What this task involves: From the listing below, retype exactly the line holding "surrogate, nothing above [MaxRune]. *)", the line holding "((b0 - 192)", and the lines between them; skip everything else.
===
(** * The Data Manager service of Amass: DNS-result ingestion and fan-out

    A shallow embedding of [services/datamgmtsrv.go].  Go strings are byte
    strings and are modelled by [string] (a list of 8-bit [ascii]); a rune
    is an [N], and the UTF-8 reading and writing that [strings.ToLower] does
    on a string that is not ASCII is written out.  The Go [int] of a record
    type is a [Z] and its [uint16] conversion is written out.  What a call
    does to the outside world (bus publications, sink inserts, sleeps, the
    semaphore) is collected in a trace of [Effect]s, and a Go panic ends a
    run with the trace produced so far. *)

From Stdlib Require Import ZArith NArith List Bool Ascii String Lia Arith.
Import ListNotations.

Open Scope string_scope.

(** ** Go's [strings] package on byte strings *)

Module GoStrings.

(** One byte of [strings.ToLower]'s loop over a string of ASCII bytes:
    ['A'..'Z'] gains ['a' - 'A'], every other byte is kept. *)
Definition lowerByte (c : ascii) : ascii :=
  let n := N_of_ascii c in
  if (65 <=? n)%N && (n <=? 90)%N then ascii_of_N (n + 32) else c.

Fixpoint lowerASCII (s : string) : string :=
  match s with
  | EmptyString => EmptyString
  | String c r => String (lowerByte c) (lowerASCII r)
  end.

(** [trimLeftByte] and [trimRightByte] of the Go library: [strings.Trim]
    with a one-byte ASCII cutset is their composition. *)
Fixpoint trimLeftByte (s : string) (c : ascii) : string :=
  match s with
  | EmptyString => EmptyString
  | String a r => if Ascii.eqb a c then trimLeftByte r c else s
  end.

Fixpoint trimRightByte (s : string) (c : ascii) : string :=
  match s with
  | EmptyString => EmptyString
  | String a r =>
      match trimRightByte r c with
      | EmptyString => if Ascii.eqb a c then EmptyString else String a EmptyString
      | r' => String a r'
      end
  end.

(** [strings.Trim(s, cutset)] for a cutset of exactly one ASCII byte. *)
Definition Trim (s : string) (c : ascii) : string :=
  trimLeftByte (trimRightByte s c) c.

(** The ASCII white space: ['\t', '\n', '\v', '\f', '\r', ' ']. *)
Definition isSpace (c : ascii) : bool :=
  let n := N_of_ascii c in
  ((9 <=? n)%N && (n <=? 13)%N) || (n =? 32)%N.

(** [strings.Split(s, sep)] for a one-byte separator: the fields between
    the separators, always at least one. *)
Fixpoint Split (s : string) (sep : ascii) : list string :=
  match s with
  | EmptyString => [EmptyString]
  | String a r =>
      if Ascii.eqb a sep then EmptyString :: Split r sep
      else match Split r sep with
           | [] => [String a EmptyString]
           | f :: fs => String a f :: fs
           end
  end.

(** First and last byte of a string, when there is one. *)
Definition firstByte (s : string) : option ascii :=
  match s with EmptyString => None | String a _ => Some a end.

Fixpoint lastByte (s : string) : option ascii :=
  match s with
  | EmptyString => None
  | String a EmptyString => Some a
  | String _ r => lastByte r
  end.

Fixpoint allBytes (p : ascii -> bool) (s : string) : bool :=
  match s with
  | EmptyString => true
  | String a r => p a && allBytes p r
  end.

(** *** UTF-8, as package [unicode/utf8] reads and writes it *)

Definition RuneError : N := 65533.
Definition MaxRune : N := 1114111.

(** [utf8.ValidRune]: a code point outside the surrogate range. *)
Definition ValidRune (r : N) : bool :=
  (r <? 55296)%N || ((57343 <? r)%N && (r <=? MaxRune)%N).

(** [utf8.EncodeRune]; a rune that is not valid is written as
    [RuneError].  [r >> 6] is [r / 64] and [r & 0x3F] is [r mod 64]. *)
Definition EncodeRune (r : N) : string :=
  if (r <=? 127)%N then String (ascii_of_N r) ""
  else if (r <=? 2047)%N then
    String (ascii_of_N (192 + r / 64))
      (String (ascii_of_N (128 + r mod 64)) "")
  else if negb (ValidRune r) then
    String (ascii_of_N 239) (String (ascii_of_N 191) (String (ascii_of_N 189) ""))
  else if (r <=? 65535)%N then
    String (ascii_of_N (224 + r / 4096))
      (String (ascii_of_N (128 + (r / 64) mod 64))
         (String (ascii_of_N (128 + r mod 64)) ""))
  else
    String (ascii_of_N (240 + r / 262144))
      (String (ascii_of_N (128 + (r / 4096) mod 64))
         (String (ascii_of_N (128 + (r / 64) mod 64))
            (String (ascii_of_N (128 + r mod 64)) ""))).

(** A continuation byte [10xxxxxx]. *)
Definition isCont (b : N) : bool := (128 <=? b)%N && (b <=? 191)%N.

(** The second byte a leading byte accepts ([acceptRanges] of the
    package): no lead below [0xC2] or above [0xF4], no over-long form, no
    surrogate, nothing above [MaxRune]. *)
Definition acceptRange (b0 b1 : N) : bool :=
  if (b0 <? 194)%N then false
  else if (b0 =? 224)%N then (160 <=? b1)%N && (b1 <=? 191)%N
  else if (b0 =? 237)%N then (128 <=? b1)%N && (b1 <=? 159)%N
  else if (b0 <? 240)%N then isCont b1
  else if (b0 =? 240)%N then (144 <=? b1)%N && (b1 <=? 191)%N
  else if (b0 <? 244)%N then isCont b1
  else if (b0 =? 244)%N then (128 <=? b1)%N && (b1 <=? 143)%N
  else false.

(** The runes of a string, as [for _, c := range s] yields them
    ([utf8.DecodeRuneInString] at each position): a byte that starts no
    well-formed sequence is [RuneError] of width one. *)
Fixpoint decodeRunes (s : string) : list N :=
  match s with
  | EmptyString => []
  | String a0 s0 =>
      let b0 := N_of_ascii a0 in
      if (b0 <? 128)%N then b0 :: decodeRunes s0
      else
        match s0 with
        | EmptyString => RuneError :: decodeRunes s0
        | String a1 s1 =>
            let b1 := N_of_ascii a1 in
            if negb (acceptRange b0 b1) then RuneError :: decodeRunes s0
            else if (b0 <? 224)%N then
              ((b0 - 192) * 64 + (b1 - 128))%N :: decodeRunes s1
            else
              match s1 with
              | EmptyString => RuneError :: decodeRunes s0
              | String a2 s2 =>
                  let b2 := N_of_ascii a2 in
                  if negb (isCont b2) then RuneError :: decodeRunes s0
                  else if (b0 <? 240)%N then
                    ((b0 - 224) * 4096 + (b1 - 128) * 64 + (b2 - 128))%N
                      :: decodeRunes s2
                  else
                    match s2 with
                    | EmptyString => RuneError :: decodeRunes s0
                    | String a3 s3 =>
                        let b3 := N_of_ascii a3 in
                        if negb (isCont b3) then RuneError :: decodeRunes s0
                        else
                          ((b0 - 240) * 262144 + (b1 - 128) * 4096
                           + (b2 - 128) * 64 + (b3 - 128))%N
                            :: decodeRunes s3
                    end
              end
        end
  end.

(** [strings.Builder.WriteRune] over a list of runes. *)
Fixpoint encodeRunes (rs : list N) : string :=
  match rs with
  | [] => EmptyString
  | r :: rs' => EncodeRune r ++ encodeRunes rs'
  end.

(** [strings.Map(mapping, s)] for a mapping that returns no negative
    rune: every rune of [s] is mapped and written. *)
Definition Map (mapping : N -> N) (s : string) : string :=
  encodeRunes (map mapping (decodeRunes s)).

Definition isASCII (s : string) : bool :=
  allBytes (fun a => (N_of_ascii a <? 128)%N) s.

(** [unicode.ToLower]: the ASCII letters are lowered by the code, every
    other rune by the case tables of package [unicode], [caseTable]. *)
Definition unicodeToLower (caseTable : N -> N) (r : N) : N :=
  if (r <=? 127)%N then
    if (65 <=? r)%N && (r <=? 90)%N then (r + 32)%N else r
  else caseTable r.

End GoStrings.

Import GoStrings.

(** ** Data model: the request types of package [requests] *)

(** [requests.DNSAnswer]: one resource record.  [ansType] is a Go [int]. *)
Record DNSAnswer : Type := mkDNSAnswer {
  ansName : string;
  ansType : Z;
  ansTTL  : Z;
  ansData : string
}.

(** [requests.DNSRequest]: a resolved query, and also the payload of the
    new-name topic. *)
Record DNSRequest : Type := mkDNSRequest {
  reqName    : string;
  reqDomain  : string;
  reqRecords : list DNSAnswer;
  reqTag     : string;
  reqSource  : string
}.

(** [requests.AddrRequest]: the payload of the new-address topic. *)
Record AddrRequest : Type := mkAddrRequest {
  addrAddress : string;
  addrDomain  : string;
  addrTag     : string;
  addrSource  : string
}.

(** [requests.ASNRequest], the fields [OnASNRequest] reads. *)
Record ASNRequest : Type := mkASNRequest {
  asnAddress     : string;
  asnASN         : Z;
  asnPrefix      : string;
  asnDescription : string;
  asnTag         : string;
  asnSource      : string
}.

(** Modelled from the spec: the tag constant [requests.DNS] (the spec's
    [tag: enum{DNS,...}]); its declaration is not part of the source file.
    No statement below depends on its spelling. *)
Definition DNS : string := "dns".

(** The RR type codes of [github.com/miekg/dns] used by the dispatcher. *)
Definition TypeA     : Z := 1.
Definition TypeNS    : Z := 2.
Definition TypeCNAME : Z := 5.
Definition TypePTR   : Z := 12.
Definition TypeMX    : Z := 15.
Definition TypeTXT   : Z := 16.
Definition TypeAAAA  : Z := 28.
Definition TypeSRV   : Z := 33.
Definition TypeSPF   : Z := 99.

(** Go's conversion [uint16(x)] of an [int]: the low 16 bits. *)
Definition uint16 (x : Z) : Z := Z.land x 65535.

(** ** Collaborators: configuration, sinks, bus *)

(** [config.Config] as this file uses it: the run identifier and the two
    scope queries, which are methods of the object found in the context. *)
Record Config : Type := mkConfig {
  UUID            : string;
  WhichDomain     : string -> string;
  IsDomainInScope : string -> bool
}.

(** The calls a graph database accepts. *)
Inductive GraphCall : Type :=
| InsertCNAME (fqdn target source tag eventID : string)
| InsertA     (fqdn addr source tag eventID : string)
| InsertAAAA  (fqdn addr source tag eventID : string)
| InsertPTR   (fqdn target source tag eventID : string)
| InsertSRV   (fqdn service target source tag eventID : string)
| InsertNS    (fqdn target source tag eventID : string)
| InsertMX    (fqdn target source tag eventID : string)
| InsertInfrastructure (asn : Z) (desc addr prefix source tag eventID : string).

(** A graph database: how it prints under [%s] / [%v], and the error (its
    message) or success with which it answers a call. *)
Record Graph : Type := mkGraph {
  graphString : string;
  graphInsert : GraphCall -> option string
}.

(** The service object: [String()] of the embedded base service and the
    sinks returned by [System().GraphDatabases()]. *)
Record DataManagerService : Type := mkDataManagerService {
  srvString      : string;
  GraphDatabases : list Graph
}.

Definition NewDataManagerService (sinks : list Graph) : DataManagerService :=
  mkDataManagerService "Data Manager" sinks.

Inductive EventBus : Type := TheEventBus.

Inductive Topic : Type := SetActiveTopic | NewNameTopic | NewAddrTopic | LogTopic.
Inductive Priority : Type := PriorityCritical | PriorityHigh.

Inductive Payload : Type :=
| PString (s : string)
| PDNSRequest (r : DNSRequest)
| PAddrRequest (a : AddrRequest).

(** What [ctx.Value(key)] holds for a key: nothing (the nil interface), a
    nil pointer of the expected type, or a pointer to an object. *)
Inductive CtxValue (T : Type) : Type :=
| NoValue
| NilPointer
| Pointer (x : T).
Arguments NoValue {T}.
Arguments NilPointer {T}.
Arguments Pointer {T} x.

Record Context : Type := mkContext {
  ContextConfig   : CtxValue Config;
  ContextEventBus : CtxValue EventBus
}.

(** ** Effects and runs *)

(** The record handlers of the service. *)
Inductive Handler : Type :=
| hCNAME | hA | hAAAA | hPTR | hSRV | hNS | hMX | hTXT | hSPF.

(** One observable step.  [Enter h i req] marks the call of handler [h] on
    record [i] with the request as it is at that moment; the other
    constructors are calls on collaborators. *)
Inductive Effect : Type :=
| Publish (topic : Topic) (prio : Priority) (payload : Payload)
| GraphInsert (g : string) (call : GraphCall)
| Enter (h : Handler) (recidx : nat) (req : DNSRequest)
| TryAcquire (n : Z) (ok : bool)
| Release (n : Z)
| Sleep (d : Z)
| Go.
===
Answer to this task:
    surrogate, nothing above [MaxRune]. *)
Definition acceptRange (b0 b1 : N) : bool :=
  if (b0 <? 194)%N then false
  else if (b0 =? 224)%N then (160 <=? b1)%N && (b1 <=? 191)%N
  else if (b0 =? 237)%N then (128 <=? b1)%N && (b1 <=? 159)%N
  else if (b0 <? 240)%N then isCont b1
  else if (b0 =? 240)%N then (144 <=? b1)%N && (b1 <=? 191)%N
  else if (b0 <? 244)%N then isCont b1
  else if (b0 =? 244)%N then (128 <=? b1)%N && (b1 <=? 143)%N
  else false.

(** The runes of a string, as [for _, c := range s] yields them
    ([utf8.DecodeRuneInString] at each position): a byte that starts no
    well-formed sequence is [RuneError] of width one. *)
Fixpoint decodeRunes (s : string) : list N :=
  match s with
  | EmptyString => []
  | String a0 s0 =>
      let b0 := N_of_ascii a0 in
      if (b0 <? 128)%N then b0 :: decodeRunes s0
      else
        match s0 with
        | EmptyString => RuneError :: decodeRunes s0
        | String a1 s1 =>
            let b1 := N_of_ascii a1 in
            if negb (acceptRange b0 b1) then RuneError :: decodeRunes s0
            else if (b0 <? 224)%N then
              ((b0 - 192) * 64 + (b1 - 128))%N :: decodeRunes s1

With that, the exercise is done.